“Aku nggak ada waktu mengurus hubungan kita!” ujar dingin Nadira.
Sesaat, Nathan membeku melihat reasksi Nadira yang di luar dugaannya. “Kita suami istri yang sah.”
“Anggap aja ini pernikahan nggak disengaja. Jadi jangan dibawa serius!” Nadira segera mengemasi pakaiannya.
“Mau kemana?”
“Ke rumah orangtua aku.”
Nathan tidak bisa membatasi apalagi melarang hak hidup Nadira karena saat ini pernikahan mereka tidak seperti pernikahan pada umumnya, jadi walaupun dirinya seorang suami, Nathan merasa saat ini posisinya bukan apa-apa.
Jadi, Nathan mengantar Nadira pulang ke rumah orangtuanya. Abdul dan Sinta segera memeluk Nadira tanpa henti seiring dengan tangisan.
“Ma, Pa, Dira akan tinggal di sini sekalian mengurus masalah Dira sama Dila.”
Sinta berkata lirih, “Mama sama Papa tidak pernah membedakan kasih sayang. Kami menyayangi kamu sama seperti menyayangi Dila walau kita selalu terpisah jarak dan kamu sudah diakui sebagai anak dari orangtua angkat kamu. Tetaplah di sini, Nak. Dan biarkan Dila dengan kehidupan barunya ....”
Nadira segere memerotes dengan santun, “Dira nggak bisa biarkan Dila terus jadi Dira, Ma!”
Abdul berkata, “Papa mengerti perasaan dan situasi kamu sekarang, tapi untuk menjaga keharmonisan keluarga, terutama kamu dan Dila, jadi lebih baik biarkan saja Dila.”
Nadira masih memerotes santun, tetapi kali ini dengan suara pelan karena seolah timbangan kasih sayang orangtuanya lebih berat pada Nadila, “Nggak bisa gitu ....”

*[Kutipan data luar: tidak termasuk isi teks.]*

(** StrUnsignedDecimalLiteral: [Infinity], [d+.d*(e)?], [.d+(e)?],
    [d+(e)?]. *)
Definition strUnsignedDecimalLiteral (s : JsString) : number :=
  if str_eqb s (lit "Infinity") then Infinity false
  else
    let '(ip, r1) := digits 10 s in
    let '(fp, r2) :=
      match r1 with
      | c :: t => if (c =? 46)%N then digits 10 t else ([], r1)
      | [] => ([], r1)
      end in
    match ip ++ fp with
    | [] => NaN
    | ds =>
        match exponentPart r2 with
        | Some e =>
            Finite (scale10 (digitsValue 10 ds) (e - Z.of_nat (length fp)))
        | None => NaN
        end
    end.

(** StrDecimalLiteral: an optional sign before the unsigned literal. *)
Definition strDecimalLiteral (s : JsString) : number :=
  match s with
  | c :: t =>
      if (c =? 43)%N then strUnsignedDecimalLiteral t
      else if (c =? 45)%N then neg (strUnsignedDecimalLiteral t)
      else strUnsignedDecimalLiteral s
  | [] => strUnsignedDecimalLiteral s
  end.

(** NonDecimalIntegerLiteral: [0b], [0o], [0x] and their upper-case
    forms, followed by one or more digits of that radix. *)
Definition nonDecimalRadix (c : N) : option N :=
  if ((c =? 98) || (c =? 66))%N then Some 2%N
  else if ((c =? 111) || (c =? 79))%N then Some 8%N
  else if ((c =? 120) || (c =? 88))%N then Some 16%N
  else None.

Definition strNumericLiteral (s : JsString) : number :=
  match s with
  | c0 :: c :: t =>
      match (if (c0 =? 48)%N then nonDecimalRadix c else None) with
      | Some radix =>
          match digits radix t with
          | (d :: ds, []) => of_Z (Z.of_N (digitsValue radix (d :: ds)))
          | _ => NaN
          end
      | None => strDecimalLiteral s
      end
  | _ => strDecimalLiteral s
  end.

(** [Number(s)] for a string [s]: white space around the literal is
    skipped, the empty literal is 0, anything outside the grammar is NaN. *)
Definition Number (s : JsString) : number :=
  match trim s with
  | [] => of_Z 0
  | t => strNumericLiteral t
  end.

(** [String(n)] for an integer of magnitude below 2^53: binary64 holds it
    exactly and prints its decimal numeral.  Every reading of [Date.now()]
    is such an integer (at most 8.64e15 in magnitude), and this is what a
    template literal does with it. *)
Definition String_of_int (z : Z) : JsString :=
  lit (NilZero.string_of_int (Z.to_int z)).

End Js.

Import Js.

(** ** Types (lines 14-52 of [App.tsx]) *)

Module Vehicle.
Record t : Type := mk {
  id : JsString;
  plate : JsString;
  driver : JsString;
  lat : number;
  lng : number;
  spendToday : number;
  spend7d : number;
  spend30d : number
}.
End Vehicle.

Inductive Scope : Type := FuelOnly | FuelMaintenance | FuelTollsParking.

Record LatLng : Type := { lat : number; lng : number }.

Module Policy.
Record t : Type := mk {
  id : JsString;
  name : JsString;
  scope : Scope;
  dailyLimit : number;
  perTxnLimit : number;
  maxFillsPerDay : number;
  startHour : number;
  endHour : number;
  requiresMobileUnlock : bool;
  geofenceCenter : option LatLng;
  geofenceRadiusKm : option number;
  mccAllow : option (list number);
  mccBlock : option (list number)
}.

(** [{ ...p, id: i }] *)
Definition with_id (i : JsString) (p : t) : t :=
  mk i (name p) (scope p) (dailyLimit p) (perTxnLimit p) (maxFillsPerDay p)
     (startHour p) (endHour p) (requiresMobileUnlock p) (geofenceCenter p)
     (geofenceRadiusKm p) (mccAllow p) (mccBlock p).

(** [{ ...p, mccAllow: l }] *)
Definition with_mccAllow (l : list number) (p : t) : t :=
  mk (id p) (name p) (scope p) (dailyLimit p) (perTxnLimit p)
     (maxFillsPerDay p) (startHour p) (endHour p) (requiresMobileUnlock p)
     (geofenceCenter p) (geofenceRadiusKm p) (Some l) (mccBlock p).
End Policy.

(** The [status] of an exception and the [action] of a triage are unions of
    string literals; each constructor stands for the literal [str] gives. *)
Inductive Status : Type := Open | Approved | Denied.

Definition Status_str (s : Status) : JsString :=
  lit match s with
      | Open => "Open"
      | Approved => "Approved"
      | Denied => "Denied"
      end.

(** ["Approved" | "Denied"], the type of [action]. *)
Inductive Action : Type := ActApproved | ActDenied.

(** The value an [action] has when it is stored in a [status] field. *)
Definition Action_status (a : Action) : Status :=
  match a with
  | ActApproved => Approved
  | ActDenied => Denied
  end.

Inductive ExceptionType : Type :=
  OffRoute | TankOverfill | AfterHours | CardNotPresent | Velocity | MCCBlocked.

Module ExceptionItem.
Record t : Type := mk {
  id : JsString;
  time : JsString;
  vehicleId : JsString;
  plate : JsString;
  driver : JsString;
  type : ExceptionType;
  amount : number;
  location : JsString;
  reason : JsString;
  status : Status
}.

(** [{ ...e, status: s }] *)
Definition with_status (s : Status) (e : t) : t :=
  mk (id e) (time e) (vehicleId e) (plate e) (driver e) (type e) (amount e)
     (location e) (reason e) s.
End ExceptionItem.

(** ** Mock data (lines 55-88) *)

Definition mockVehicles : list Vehicle.t :=
  [ Vehicle.mk (lit "V-101") (lit "NDL 123 GP") (lit "S. Dlamini")
      (Finite (-262041 # 10000)) (Finite (280473 # 10000))
      (of_Z 950) (of_Z 5400) (of_Z 21000);
    Vehicle.mk (lit "V-102") (lit "CPT 456 WC") (lit "A. Williams")
      (Finite (-339249 # 10000)) (Finite (184241 # 10000))
      (of_Z 1200) (of_Z 7200) (of_Z 28500);
    Vehicle.mk (lit "V-103") (lit "DBN 789 KZN") (lit "K. Naidoo")
      (Finite (-298587 # 10000)) (Finite (310218 # 10000))
      (of_Z 300) (of_Z 4100) (of_Z 16000);
    Vehicle.mk (lit "V-104") (lit "PLK 908 LP") (lit "T. Mokoena")
      (Finite (-239045 # 10000)) (Finite (294689 # 10000))
      (of_Z 1800) (of_Z 9500) (of_Z 32000) ].

Definition mockPolicies : list Policy.t :=
  [ Policy.mk (lit "P-1") (lit "Driver Fuel-Only") FuelOnly
      (of_Z 2500) (of_Z 1500) (of_Z 2) (of_Z 6) (of_Z 20) true
      (Some {| lat := Finite (-262041 # 10000); lng := Finite (280473 # 10000) |})
      (Some (of_Z 10))
      (Some [of_Z 5541; of_Z 5542]) None;
    Policy.mk (lit "P-2") (lit "Maintenance & Fuel") FuelMaintenance
      (of_Z 15000) (of_Z 5000) (of_Z 6) (of_Z 5) (of_Z 22) false
      None None
      (Some [of_Z 5541; of_Z 5542; of_Z 7538; of_Z 5013]) None ].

Sinta kembali memeluk Nadira masih dengan suara lirih. “Untuk sementara ini biarkan saja Dila. Mama yakin, perlahan Dila akan menyadari kesalahannya. Kalaupun harapan kita tidak terhujud, tetaplah di sini Nak, tinggallah bersama kami. Kami sangat merindukan kamu ....”
Sejak dulu Nadira tidak pernah kekurangan kasih sayang dari orangtua angkatnya, tetapi hati kecilnya tetap merindukan kasih sayang dari orangtuanya, maka saat ini dirinya tenggelam dalam lautan kasih sayang ayah dan ibu biologisnya.

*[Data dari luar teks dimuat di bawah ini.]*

Lemma findBestSpace_scan (rot : Rotation) (item : Item) :
  forall (free seen : list Space) (best : option (nat * Space)),
    bestAmong rot item seen best ->
    bestAmong rot item (seen ++ free)
      (findBestSpace rot item free (length seen) best).
Proof.
  induction free as [|space rest IH]; intros seen best Hbest.
  - simpl. by rewrite app_nil_r.
  - cbn [findBestSpace].
    replace (seen ++ space :: rest) with ((seen ++ [space]) ++ rest)
      by (by rewrite <- app_assoc).
    replace (S (length seen)) with (length (seen ++ [space]))
      by (rewrite length_app; simpl; lia).
    apply IH. destruct (fits rot item space) eqn:Hfit.
    + apply fits_iff in Hfit. destruct best as [[i b]|].
      * destruct Hbest as (Hi & Hb & Hmin).
        destruct (lower space b) eqn:Hlow.
        -- apply lower_iff in Hlow. split; [apply list_lookup_middle; done|].
           split; [done|]. intros sp Hin Hsp.
           apply elem_of_app in Hin as [Hin|Hin].
           ++ eapply lexLt_lexLe_trans; [exact Hlow|]. by apply Hmin.
           ++ apply list_elem_of_singleton in Hin. subst. apply lexLe_refl.
        -- split; [by apply lookup_app_l_Some|]. split; [done|].
           intros sp Hin Hsp. apply elem_of_app in Hin as [Hin|Hin]; [by apply Hmin|].
           apply list_elem_of_singleton in Hin. subst.
           apply not_lexLt_lexLe. intros Hlt. apply lower_iff in Hlt. congruence.
      * split; [apply list_lookup_middle; done|]. split; [done|].
        intros sp Hin Hsp. apply elem_of_app in Hin as [Hin|Hin].
        -- by destruct (Hbest sp Hin).
        -- apply list_elem_of_singleton in Hin. subst. apply lexLe_refl.
    + assert (Hno : ~ fitsIn rot item space).
      { intros H. apply fits_iff in H. congruence. }
      destruct best as [[i b]|].
      * destruct Hbest as (Hi & Hb & Hmin).
        split; [by apply lookup_app_l_Some|]. split; [done|].
        intros sp Hin Hsp. apply elem_of_app in Hin as [Hin|Hin]; [by apply Hmin|].
        apply list_elem_of_singleton in Hin. by subst.
      * intros sp Hin. apply elem_of_app in Hin as [Hin|Hin]; [by apply Hbest|].
        apply list_elem_of_singleton in Hin. by subst.
Qed.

Malam kembali menyapa, saat ini Nadira mulai merasa nyaman berada di rumah sederhana yang dipenuhi kehangatan. Gadis ini tertawa dan bercanda bersama Abdul dan Sinta.
Nathan menyaksikan kebahagiaan di atas permukaan wajah cantik Nadira. Namun, hubungan pernikahan mereka masih mengambang. Laki-laki berusia 25 tahun ini mengerti posisi Nadira sekarang, tetapi dia tidak ingin berlarut-larut dalam hubungan tidak jelas.

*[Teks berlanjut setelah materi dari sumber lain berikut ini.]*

(** * Verification of the hotel-opinion crawler ([scrap_data.py])

    The crawler is embedded shallowly: Python strings are Rocq strings,
    the parsed HTML document is an inductive tree, the link rewriting and
    the opinion extraction are pure functions, and the network-facing part
    ([fetch_page], [scrape_hotel_opinions], [main]) threads an explicit
    session state through a small state-and-exception monad. *)

From Stdlib Require Import String Ascii List ZArith Lia Bool Arith.
Import ListNotations.
Open Scope string_scope.

(* ================================================================= *)
(** ** Python string operations used by the crawler *)

Module PyStr.

(** [s.split(sep)] for a one-character separator: never empty. *)
Fixpoint split (sep : ascii) (s : string) : list string :=
  match s with
  | EmptyString => [EmptyString]
  | String c r =>
      if Ascii.eqb c sep then EmptyString :: split sep r
      else match split sep r with
           | p :: ps => String c p :: ps
           | [] => [String c EmptyString]
           end
  end.

(** [sep.join(parts)]. *)
Fixpoint join (sep : string) (parts : list string) : string :=
  match parts with
  | [] => EmptyString
  | [p] => p
  | p :: ps => p ++ sep ++ join sep ps
  end.

(** [c in s] for a one-character [c]. *)
Fixpoint contains (c : ascii) (s : string) : bool :=
  match s with
  | EmptyString => false
  | String a r => Ascii.eqb a c || contains c r
  end.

Saat di dalam kamar, yang seharusnya dihuni olehnya dan Nadila, Nathan menyampaikan secuil isi hatinya pada Nadira, “Aku sudah menerima kamu sebagai istri aku. Apa kamu sudah bisa menerima aku?”
Nadira membuang udara cepat. “Aku lelah dan nggak ada waktu bahas hal kaya gini!” Dia membalik halaman buku milik Nadila yang tentu saja sangat berbeda dengan miliknya karena mereka mengambil jurusan berbeda, tetapi pendidikan selalu penting untuknya. Maka bagaimanapun caranya dia dituntut memahami materi.
Nathan menundukan wajahnya sesaat karena kembali mendapatkan jawaban tidak terduga, lalu membiarkan Nadira menyendiri.
Pada pagi harinya, Nadira memulai hari pertamanya di kampus tempat Nadila belajar. Ini bukan universitas favorit dan bukan universitas mewah seperti tempatnya mengenyam ilmu di luar negeri. Maka, Nadira sedikit kaku dan kesulitan karena fasilitas yang tersedia kurang lengkap.
Nadira menggerutu, “Perpustakaan ini sangat jelek. Kalo kaya gini aku jadi harus cari tambahan informasi buat tugas dan buat belajar!”
Nathan berdeham di belakang Nadira, lalu berbisik, “Jangan bilang perpustakaan kami jelek. Buku-buku di sini sangat banyak, kamu bisa mencari apapun, asalkan teliti!”
Nadira mendongak ke arah wajah Nathan. “Tempatnya nggak jelek, tapi buku di sini nggak lengkap, makannya aku kasih bintang satu buat tempat ini!”
Nathan tersenyum kecil setelah mendengar kritik pedas Nadira, lalu dengan tulus berkata, “Buku apa yang kamu cari?”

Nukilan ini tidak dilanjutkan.